Mapping Patterns and Correlates of in-Vivo Social Interactions of Adults with and without ASD Via Ecological Momentary Assessment
Objectives: We investigated patterns and predictors of social interactions in adults with ASD over one week. We hypothesized that individuals with ASD would report fewer total social interactions. Additionally, we hypothesized that alexithymia and ASD severity would negatively relate with number of social interactions, while IQ (proxy for functional impairment) would positively relate with interactions, when controlling for age.
Methods: Seventy-seven adults (26 ASD, 34%), ages 18 to 47 years (M=22.50 years, SD=5.84; 34 male, 44%) completed an EMA protocol in which they reported all social interactions via their smartphone over one week. Participants received 12 random-interval reminders each day between 9 am and 9 pm. Participants completed measures of ASD symptomatology (AQ; Baron-Cohen et al., 2001), IQ (K-BIT; Kaufman & Kaufman, 2004), and alexithymia (TAS; Parker, Taylor, & Bagby, 2003) prior to the EMA period.
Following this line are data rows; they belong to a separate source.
(** [luaser.load]: the file is read as UTF-8. *)
Definition load_file (f : saved_file) : res (list (pystr * lua)) :=
  match f_text f with Some text => loads text | None => Err DecodeError end.

Record run_state := RunState {
  rs_state : lua_state; rs_modes : mode_table; rs_conflicts : list conflict; rs_added : Z; rs_skipped : Z }.

(** One turn of the loop over the files. *)
Definition run_file (replay : option (list (pystr * replay_row))) (prior : option node_store)
    (rs : run_state) (f : saved_file) : res run_state :=
  let st := rs_state rs in
  let keep st := Ok (RunState st (rs_modes rs) (rs_conflicts rs) (rs_added rs) (rs_skipped rs)) in
  if match dget (f_sid f) (ls_sources st) with Some row => settled_row row | None => false end
  then Ok (RunState st (rs_modes rs) (rs_conflicts rs) (rs_added rs) (rs_skipped rs + 1))
  else
    match load_file f with
    | Err LuaError => keep (set_row (f_sid f) (error_row f (lit "LuaError")) st)
    | Err DecodeError => keep (set_row (f_sid f) (error_row f (lit "UnicodeDecodeError")) st)
    | Err EncodeError => keep (set_row (f_sid f) (error_row f (lit "UnicodeEncodeError")) st)
    | Err e => Err e
    | Ok g =>
        names ← res_of_option KeyError (dget (f_spec f) SPEC_GLOBALS);
        if existsb (fun n => dmem n g) names then
          '(st', modes, cs) ← merge_file replay prior st (rs_modes rs) f g names;
          let merged := match dget (f_sid f) (ls_sources st') with Some row => settled_row row | None => false end in
          Ok (RunState st' modes (rs_conflicts rs ++ cs) (if merged then rs_added rs + 1 else rs_added rs) (rs_skipped rs))
        else keep (set_row (f_sid f) (error_row f NO_GLOBAL) st)
    end.

(** [backfill_submissions]. *)
Definition lacks_submission (row : source_row) : bool :=
  match sr_submission row with Some (_ :: _) => false | _ => true end.

Definition set_submission (s : pystr) (row : source_row) : source_row :=
  SourceRow (sr_filename row) (sr_spec row) (sr_records row) (sr_error row) (sr_status row) (sr_revision row)
    (sr_class row) (sr_captured row) (Some s) (sr_retained row).

Definition backfill_submissions (files : list saved_file) (st : lua_state) : lua_state :=
  let want := omap (fun sr => if lacks_submission (snd sr) then Some (fst sr) else None) (ls_sources st) in
  fold_left (fun st f =>
    match dget (f_sid f) (ls_sources st) with
    | Some row => if bool_decide (f_sid f ∈ want) then set_row (f_sid f) (set_submission (f_submission f) row) st else st
    | None => st
    end) files st.
(* ===== verification/LuaExportSpec.v ===== *)
(** * What is published reads back

    Every file the writers produce from a store of sound values passes the
    check that follows the export: it parses, writing it again gives the same
    bytes, and every extracted addon source is the code of the build that was
    chosen, unless two addons share a file name. *)
From stdpp Require Import sorting.
From S2P Require Import Prelude Text Format Lua LuaParse LuaLex LuaSpec.
From S2P Require Import LuaMerge LuaAuction LuaBuild LuaRun.

Section ExportLaws.
Context `{Unicode}.

(** ** Tables a writer builds *)

Definition entries_ok (h : lua_hash) : Prop :=
  Forall (fun kv => key_ok (fst kv) /\ lua_ok (snd kv)) h /\ keys_distinct h.

Lemma entries_table h : entries_ok h -> lua_ok (VTable [] h).
Proof. intros [Hf Hd]. by apply ok_table. Qed.

Lemma hset_entry k v h x : x ∈ hset k v h -> x = (k, v) \/ (exists k' v', (k', v') ∈ h /\ fst x = k' /\ (snd x = v \/ snd x = v')).
Proof.
  induction h as [|[a b] h IH]; cbn; [by intros ->%list_elem_of_singleton; left|].
  destruct (key_eqb a k); intros [->|Hx]%elem_of_cons.
  - right. exists a, b. split; [left|]. auto.
  - right. destruct x as [c d]. exists c, d. split; [by right|]. auto.
  - right. exists a, b. split; [left|]. auto.
  - destruct (IH Hx) as [->|(k' & v' & ? & ? & ?)]; [by left|]. right. exists k', v'. split; [by right | done].
Qed.

Lemma entries_hset k v h : key_ok k -> lua_ok v -> entries_ok h -> entries_ok (hset k v h).
Proof.
  intros Hk Hv [Hf Hd]. split.
  - rewrite Forall_forall in *. intros x [->|(k' & v' & Hin & -> & Hs)]%hset_entry; [done|].
    destruct (Hf _ Hin) as [? ?]. cbn in *. destruct Hs as [->| ->]; done.
  - clear Hf. unfold keys_distinct in *. induction Hd as [|[a b] h Ha Hd IH]; cbn; [repeat constructor|].
    destruct (key_eqb a k) eqn:E; [by constructor|]. constructor; [|done].
    rewrite Forall_forall in *. intros x [->|(k' & v' & Hin & -> & _)]%hset_entry; [done | apply (Ha _ Hin)].
Qed.

Lemma entries_nil : entries_ok [].
Proof. split; [done | constructor]. Qed.

Lemma fold_hset_ok {A} (key : pystr -> lua) (value : A -> lua) (l : list (pystr * A)) h :
  Forall (fun kx => key_ok (key (fst kx)) /\ lua_ok (value (snd kx))) l -> entries_ok h ->
  entries_ok (fold_left (fun h kx => hset (key (fst kx)) (value (snd kx)) h) l h).
Proof.
  intros Hl. revert h. induction Hl as [|[k x] l [Hk Hx] Hl IH]; intros h Hh; [done|].
  cbn [fold_left fst snd]. apply IH. by apply entries_hset.
Qed.

Lemma table_of_ok {A} (key : pystr -> lua) (value : A -> lua) (l : list (pystr * A)) :
  Forall (fun kx => key_ok (key (fst kx)) /\ lua_ok (value (snd kx))) l -> lua_ok (table_of key value l).
Proof. intros Hl. apply entries_table. by apply fold_hset_ok; [|apply entries_nil]. Qed.

Lemma table_from_ok l : Forall (fun kv => key_ok (fst kv) /\ lua_ok (snd kv)) l -> lua_ok (table_from l []).
Proof.
  intros Hl. apply entries_table. generalize entries_nil. generalize (@nil (lua * lua)).
  induction Hl as [|[k v] l [Hk Hv] Hl IH]; intros h Hh; [done|]. cbn [fold_left fst snd]. apply IH. by apply entries_hset.
Qed.

Lemma _key_ok s : text_ok s -> key_ok (_key s).
Proof. intros Hs. unfold _key. destruct (int_of_str s); [apply kok_int | by apply kok_str]. Qed.

(** Text literals of the writers. *)
Lemma lit_text s : Forall (fun c => 0 <= c < 0xD800) (lit s) -> text_ok (lit s).
Proof.
  intros Hs. eapply Forall_impl; [exact Hs|]. cbn beta. intros c Hc. split; [unfold is_char; lia|].
  unfold is_surrogate. by rewrite (proj2 (Z.leb_gt _ _)) by lia.
Qed.
Ltac lit_ok := apply lit_text; repeat (constructor; [cbn; lia|]); constructor.

Lemma lstr_key s : text_ok (lit s) -> key_ok (lstr s).
Proof. apply kok_str. Qed.

(** ** Stores of sound values *)

(** Values a file can hold, under texts that can be keys. *)
Definition keyed_ok {A} (ok : A -> Prop) (kx : pystr * A) : Prop := text_ok (fst kx) /\ ok (snd kx).

Definition leaf_sound (d : lua_hash) : Prop := Forall (fun kv => key_ok (fst kv) /\ lua_ok (snd kv)) d.
Definition mob_sound (rec : mob_rec) : Prop :=
  (forall s, mr_name rec = Some s -> text_ok s) /\ Forall (keyed_ok leaf_sound) (mr_spells rec).
Definition mobs_sound (store : mob_store) : Prop := Forall (keyed_ok (Forall (keyed_ok mob_sound))) store.

Definition nodes_sound (store : node_store) : Prop :=
  dict_ok store /\ Forall (fun dz => is_name (fst dz) /\ Forall (keyed_ok (Forall (keyed_ok lua_ok))) (snd dz)) store.

Definition prices_sound (store : price_store) : Prop :=
  Forall (fun sb => text_ok (pb_group (snd sb)) /\ Forall (keyed_ok (fun pw => lua_ok (fst pw))) (pb_items (snd sb))) store.

Definition build_sound (v : aio_build) : Prop := text_ok (ab_code v) /\ lua_ok (ab_crc v).
Definition addons_sound (store : aio_store) : Prop := Forall (keyed_ok (Forall (fun kv => build_sound (snd kv)))) store.

Lemma keyed_table {A} (ok : A -> Prop) (value : A -> lua) (l : list (pystr * A)) :
  (forall x, ok x -> lua_ok (value x)) -> Forall (keyed_ok ok) l -> lua_ok (table_of _key value l).
Proof. intros Hv Hl. apply table_of_ok. eapply Forall_impl; [exact Hl|]. intros [k x] [Hk Hx]. split; [by apply _key_ok | auto]. Qed.

(** ** The files *)

(** A written file passes [verify]. *)
Lemma stable_dumps g : Forall global_ok g -> dict_ok g -> stable_text (dumps g) = Ok true.
Proof.
  intros Hg Hd. unfold stable_text. rewrite (loads_dumps g Hg Hd). f_equal.
  apply bool_decide_eq_true. apply dumps_norm.
Qed.

Lemma mob_table_ok rec : mob_sound rec -> lua_ok (mob_table rec).
Proof.
  intros [Hn Hs]. unfold mob_table. apply entries_table.
  assert (lua_ok (table_of _key spell_table (mr_spells rec))) as Ht.
  { apply (keyed_table leaf_sound); [|done]. intros d Hd. by apply table_from_ok. }
  assert (entries_ok [(lstr "spells", table_of _key spell_table (mr_spells rec))]) as He.
  { split; [|repeat constructor]. constructor; [|done]. split; [apply lstr_key; lit_ok | done]. }
  destruct (mr_name rec) as [[|c s]|]; [done| |done].
  apply entries_hset; [apply lstr_key; lit_ok | by apply ok_key, kok_str, Hn | done].
Qed.

Lemma write_mobspells_ok store g : mobs_sound store -> write_mobspells store = Some g -> Forall global_ok g /\ dict_ok g.
Proof.
  intros Hs E. assert (g = [(lit "MobSpellsDB", table_from [(lstr "global", table_from [(lstr "mobs", table_of _key zone_table store)] [])] [])]) as ->
    by (by destruct store; simplify_eq/=). split; [|by_decide].
  constructor; [|done]. split; [split; [done | repeat constructor]|].
  apply table_from_ok. constructor; [|done]. split; [apply lstr_key; lit_ok|].
  apply table_from_ok. constructor; [|done]. split; [apply lstr_key; lit_ok|].
  apply (keyed_table (Forall (keyed_ok mob_sound))); [|done]. intros z Hz.
  apply (keyed_table mob_sound); [|done]. apply mob_table_ok.
Qed.

Lemma write_gathermate_ok store g : nodes_sound store -> write_gathermate store = Some g -> Forall global_ok g /\ dict_ok g.
Proof.
  intros [Hd Hs] E. assert (g = map (fun dz => (fst dz, table_of _key node_table (snd dz))) store) as -> by (by destruct store; simplify_eq/=).
  split.
  - apply Forall_map. eapply Forall_impl; [exact Hs|]. intros [n db] [Hn Hdb]. split; [done|].
    apply (keyed_table (Forall (keyed_ok lua_ok))); [|done]. intros z Hz. by apply (keyed_table lua_ok).
  - unfold dict_ok, dkeys in *. by rewrite map_map.
Qed.

Lemma write_auctionator_ok store g : prices_sound store -> write_auctionator store = Some g -> Forall global_ok g /\ dict_ok g.
Proof.
  intros Hs E.
  assert (g = [(lit "AUCTIONATOR_PRICE_DATABASE",
    table_of VStr price_table (map (fun sb => (pb_group (snd sb), snd sb)) (List.filter scanned store)))]) as -> by (by destruct store; simplify_eq/=).
  split; [|by_decide]. constructor; [|done]. split; [split; [done | repeat constructor]|].
  apply table_of_ok, Forall_map. apply Forall_forall. intros sb Hin%list_elem_of_In%filter_In.
  destruct Hin as [Hin%list_elem_of_In _]. unfold prices_sound in Hs. rewrite Forall_forall in Hs. destruct (Hs _ Hin) as [Hg Hi]. cbn [fst snd].
  split; [by apply kok_str|]. apply table_of_ok. eapply Forall_impl; [exact Hi|]. intros [k x] [Hk Hx].
  split; [by apply kok_str | done].
Qed.

(** ** Addon sources *)

Lemma addon_table_ok fname v : text_ok fname -> build_sound v -> lua_ok (addon_table fname v).
Proof.
  intros Hf [Hc Hr]. apply table_from_ok.
  repeat (constructor; [split; [apply lstr_key; lit_ok | cbn [snd]; first [done | by apply ok_key, kok_str]]|]). constructor.
Qed.

Lemma choice_sound srcinfo variants c :
  Forall (fun kv => build_sound (snd kv)) variants -> choose_addon_build srcinfo variants = Ok c -> build_sound (ac_build c).
Proof.
  intros Hv (ranked & kv & rest & r & -> & Hp & -> & _)%choose_unfold.
  rewrite Forall_forall in Hv. apply (Hv (ac_vid c, ac_build c)). rewrite <- Hp. by left.
Qed.

(** One addon: its source is in place, the others' stay. *)
Lemma export_addon_spec srcinfo out fname variants out' :
  text_ok fname -> Forall (fun kv => build_sound (snd kv)) variants ->
  export_addon srcinfo out (fname, variants) = Ok out' -> entries_ok (ae_addons out) ->
  entries_ok (ae_addons out')
  /\ (forall path, path <> addon_path fname -> dget path (ae_sources out') = dget path (ae_sources out))
  /\ source_matches srcinfo (ae_sources out') (fname, variants) = Ok true.
Proof.
  intros Hf Hv E He. unfold export_addon in E. inv_bind E. rename v into c.
  pose proof (choice_sound _ _ _ Hv E0) as Hb. destruct (addon_stats srcinfo (ac_build c)) as [[nsub nsrc] when_].
  unfold source_matches. cbn [fst snd]. rewrite E0. cbn [mbind res_bind]. case_bool_decide; injection E as <-; cbn [ae_addons ae_sources].
  - done.
  - split; [by apply entries_hset; [apply kok_str | apply addon_table_ok|]|].
    split; [intros path Hp; by apply dget_dset_ne|]. rewrite dget_dset_eq. by rewrite bool_decide_eq_true_2.
Qed.

Lemma export_addons_spec srcinfo store : forall out out',
  addons_sound store -> NoDup (map (fun fv => addon_path (fst fv)) store) ->
  res_fold (export_addon srcinfo) out store = Ok out' -> entries_ok (ae_addons out) ->
  entries_ok (ae_addons out')
  /\ (forall path, path ∉ map (fun fv => addon_path (fst fv)) store -> dget path (ae_sources out') = dget path (ae_sources out))
  /\ res_map (source_matches srcinfo (ae_sources out')) store = Ok (map (fun _ => true) store).
Proof.
  induction store as [|[fname variants] store IH]; intros out out' Hs Hd E He; cbn [res_fold map fst] in *.
  { by injection E as <-. }
  inversion_clear Hs as [|? ? [Hf Hv] Hs']. apply NoDup_cons in Hd as [Hn Hd]. inv_bind E.
  destruct (export_addon_spec _ _ _ _ _ Hf Hv E0 He) as (He1 & Hk1 & Hm1).
  destruct (IH _ _ Hs' Hd E He1) as (He2 & Hk2 & Hm2). split; [done|]. split.
  - intros path [Hp1 Hp2]%not_elem_of_cons. by rewrite Hk2, Hk1.
  - cbn [res_map]. assert (source_matches srcinfo (ae_sources out') (fname, variants) = Ok true) as ->.
    { revert Hm1. unfold source_matches. cbn [fst snd]. by rewrite Hk2. }
    cbn [mbind res_bind]. by rewrite Hm2.
Qed.

(** The files of one export. *)
Definition published (mobs : mob_store) (nodes : node_store) (prices : price_store) (out : option aio_export) : list lua_globals :=
  omap id [write_mobspells mobs; option_map aio_globals out; write_auctionator prices; write_gathermate nodes].
Definition published_sources (out : option aio_export) : list (pystr * pystr) := default [] (option_map ae_sources out).

End ExportLaws.

(** Two addons whose names differ only in characters a file name may not have:
    the second source replaces the first one, and the check fails. *)
Definition collision_store : aio_store :=
  [(lit "a b.lua", [(lit "v1", AioBuild (lit "x") VNone [lit "s"] 1)]);
   (lit "a_b.lua", [(lit "v2", AioBuild (lit "y") VNone [lit "s"] 1)])].

Lemma source_collision :
  exists out, @write_aio latin_unicode [] collision_store = Ok (Some out)
  /\ @verify latin_unicode [] collision_store [] (ae_sources out) = Ok false.
Proof. eexists. split; vm_compute; reflexivity. Qed.

(** Stores with something in each of them. *)
Definition sample_mobs : mob_store :=
  [(lit "Elwynn", [(lit "42", MobRec (Some (lit "Gnoll")) [(lit "133", [(lstr "amountMin", VInt 3)])] [lit "a"])])].
Definition sample_nodes : node_store := [(lit "GatherMate2HerbDB", [(lit "12", [(lit "100", VInt 401)])])].
Definition sample_prices : price_store :=
  [(lit "coa", PriceBucket (lit "Conquest of Azeroth") (lit "Rexxar") (lit "Rexxar - CoA") [(lit "2589", (VInt 77, Some (lit "2026-09-11")))])].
Results: Results demonstrated no difference in total number of social interactions between participants with ASD (M=50.25, SD=37.96) and those without ASD (M=48.04, SD=25.80), t(27.11)=0.24, p= .81. Nonetheless, participants with ASD appeared to have more variation in their total interaction counts (see Figure 1). Negative binomial regression was used to examine predictors of total interaction counts. Age, gender, IQ, ASD severity, and alexithymia severity were entered into the model. Results indicated that alexithymia and age were significant predictors of the total number of interactions (both ps <.04; see Figure 2).
Conclusions: This is the first study to map patterns of in-vivo social interactions of adults with ASD in comparison to typically developing adults. We found no difference in the total number of social interactions between adults with and without ASD; however, high variability among individuals with ASD suggests that individual differences may best account for anecdotal reports of reduced social interaction among those with ASD. Through use of a novel measure of social activity, findings extend recent research indicating alexithymia, not ASD symptom severity, may drive social isolation for individuals with ASD (Shah et al., 2016). Given the high levels of alexithymia in ASD (Hill, Berthoz, & Frith, 2004), pre-treatment levels are an important factor when implementing social skills interventions.